CSL has more than 40 years of experience in the influenza vaccines business and operates in 27 countries with more than 13,000 employees worldwide. In addition to vaccines, CSL has established businesses in plasma-driven therapies, pharmaceuticals, antivenoms and immunohemotology. The Novartis influenza vaccines unit will be combined with CSL's subsidiary, bioCSL.


 


"In CSL, we have found not only an owner for the influenza business that shares our commitment to protecting public health, but also a strong growth platform for the business and our associates," stated Joseph Jimenez, CEO of Novartis.


 


The Novartis influenza vaccines business has a strong track record of delivering almost 1 billion doses of seasonal and pandemic influenza vaccines globally over the last 30 years.

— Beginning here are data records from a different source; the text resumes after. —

(* ===== verification/PortOwners.v ===== *)
(** * Who listens on a port

    Models [src/services/readiness/port_ownership.rs] on Linux: the table that [ss]
    prints, the socket tables of the kernel with the descriptors of the processes, and
    the control group of a unit.  The world gives the texts of the files and of the
    commands; a text that cannot be had is [None]. *)

From stdpp Require Import gmap pretty.
From S2P Require Import Prelude Bytes BMap Util Launch.
From Stdlib Require Import Lia ZArith.

(** ** Words and numbers *)

(** [str::split_whitespace]: the words between white space, [word] the one begun. *)
Definition push_word (word : bytes) (rest : list bytes) : list bytes :=
  match word with [] => rest | _ => word :: rest end.

Fixpoint split_words (word s : bytes) : list bytes :=
  match s with
  | [] => push_word word []
  | a :: s1 =>
      if ws1 a then push_word word (split_words [] s1) else
      match s1 with
      | [] => push_word (word ++ [a]) []
      | b :: s2 =>
          if ws2 a b then push_word word (split_words [] s2) else
          match s2 with
          | [] => split_words (word ++ [a]) s1
          | c :: s3 =>
              if ws3 a b c then push_word word (split_words [] s3)
              else split_words (word ++ [a]) s1
          end
      end
  end.

Definition split_whitespace (s : bytes) : list bytes := split_words [] s.

Definition digit10 (c : ascii) : option Z :=
  if is_ascii_digit c then Some (digit_value c) else None.

Definition digit16 (c : ascii) : option Z :=
  if is_ascii_digit c then Some (digit_value c)
  else if byte_in 65 70 c then Some (Z.of_nat (nat_of_ascii c) - 55)%Z
  else if byte_in 97 102 c then Some (Z.of_nat (nat_of_ascii c) - 87)%Z
  else None.

Section radix.
Context (digit : ascii -> option Z) (radix max : Z).

Fixpoint radix_digits (acc : Z) (s : bytes) : option Z :=
  match s with
  | [] => Some acc
  | c :: s =>
      match digit c with
      | Some d =>
          let acc := (acc * radix + d)%Z in
          if (acc <=? max)%Z then radix_digits acc s else None
      | None => None
      end
  end.

(** [from_str_radix] of an unsigned type: a sign is allowed, no digits are not. *)
Definition from_str_radix (s : bytes) : option Z :=
  match s with
  | [] | ["+"%char] => None
  | "+"%char :: digits => radix_digits 0 digits
  | _ => radix_digits 0 s
  end.
End radix.

Definition parse_u32 : bytes -> option Z := from_str_radix digit10 10 u32_max.
Definition parse_u64 : bytes -> option Z := from_str_radix digit10 10 u64_max.

(** ** The world *)

(** The socket tables, the processes with the targets of their descriptors, the control
    groups, and what [ss] prints for a port and [systemctl] for a unit. *)
Record ProcWorld := mkProcWorld {
  pw_read : string -> option string;
  pw_entries : option (list string);
  pw_fds : Z -> option (list (option string));
  pw_ss : Z -> option string;
  pw_show : string -> option string;
}.

Record PortBindingInfo := mkPortBindingInfo {
  pb_probe_supported : bool;
  pb_has_listener : bool;
  pb_listening_pids : list Z;
  pb_owned_by_unit : option bool;
}.

Implicit Types (w : ProcWorld) (port : Z).

(** ** The output of [ss] *)

Definition part_pid (part : bytes) : option Z :=
  pid_part ← strip_prefix (to_bytes "pid=") part; parse_u32 pid_part.

Definition line_pids (line : string) : list Z :=
  match last (split_whitespace (to_bytes line)) with
  | Some process_info =>
      if contains_sub "pid=" (of_bytes process_info)
      then omap part_pid (split_on "," process_info)
      else []
  | None => []
  end.

Definition parse_ss_output_for_pids (output : string) : bool * list Z :=
  let lines := List.filter (fun line => negb (is_empty (trim (to_bytes line))))
    (skipn 1 (str_lines output)) in
  (negb (bool_decide (lines = [])), lines ≫= line_pids).

(** ** The tables of the kernel *)

Definition line_inode port (line : string) : option Z :=
  let fields := split_whitespace (to_bytes line) in
  if (length fields <? 10) then None else
  local_address ← fields !! 1;
  state ← fields !! 3;
  if negb (bool_decide (state = to_bytes "0A")) then None else
  match find_byte (Ascii.eqb ":") local_address with
  | Some i =>
      parsed_port ← from_str_radix digit16 16 u16_max (drop (S i) local_address);
      if (parsed_port =? port)%Z then inode ← fields !! 9; parse_u64 inode else None
  | None => None
  end.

The company was the first and only manufacturer with the flexibility of two production technologies — egg-based vaccines for seasonal, pandemic and pre-pandemic, and cell-culture-based vaccines for antibiotic-free production with the potential for rapid scale-up to protect against pandemic threats. The business also benefits from access to a proprietary adjuvant platform and leadership in pandemic preparedness.


 


Novartis remains fully committed to the influenza business during the transition period to closing, including honoring agreements with customers, research and development for influenza vaccines, and product launches.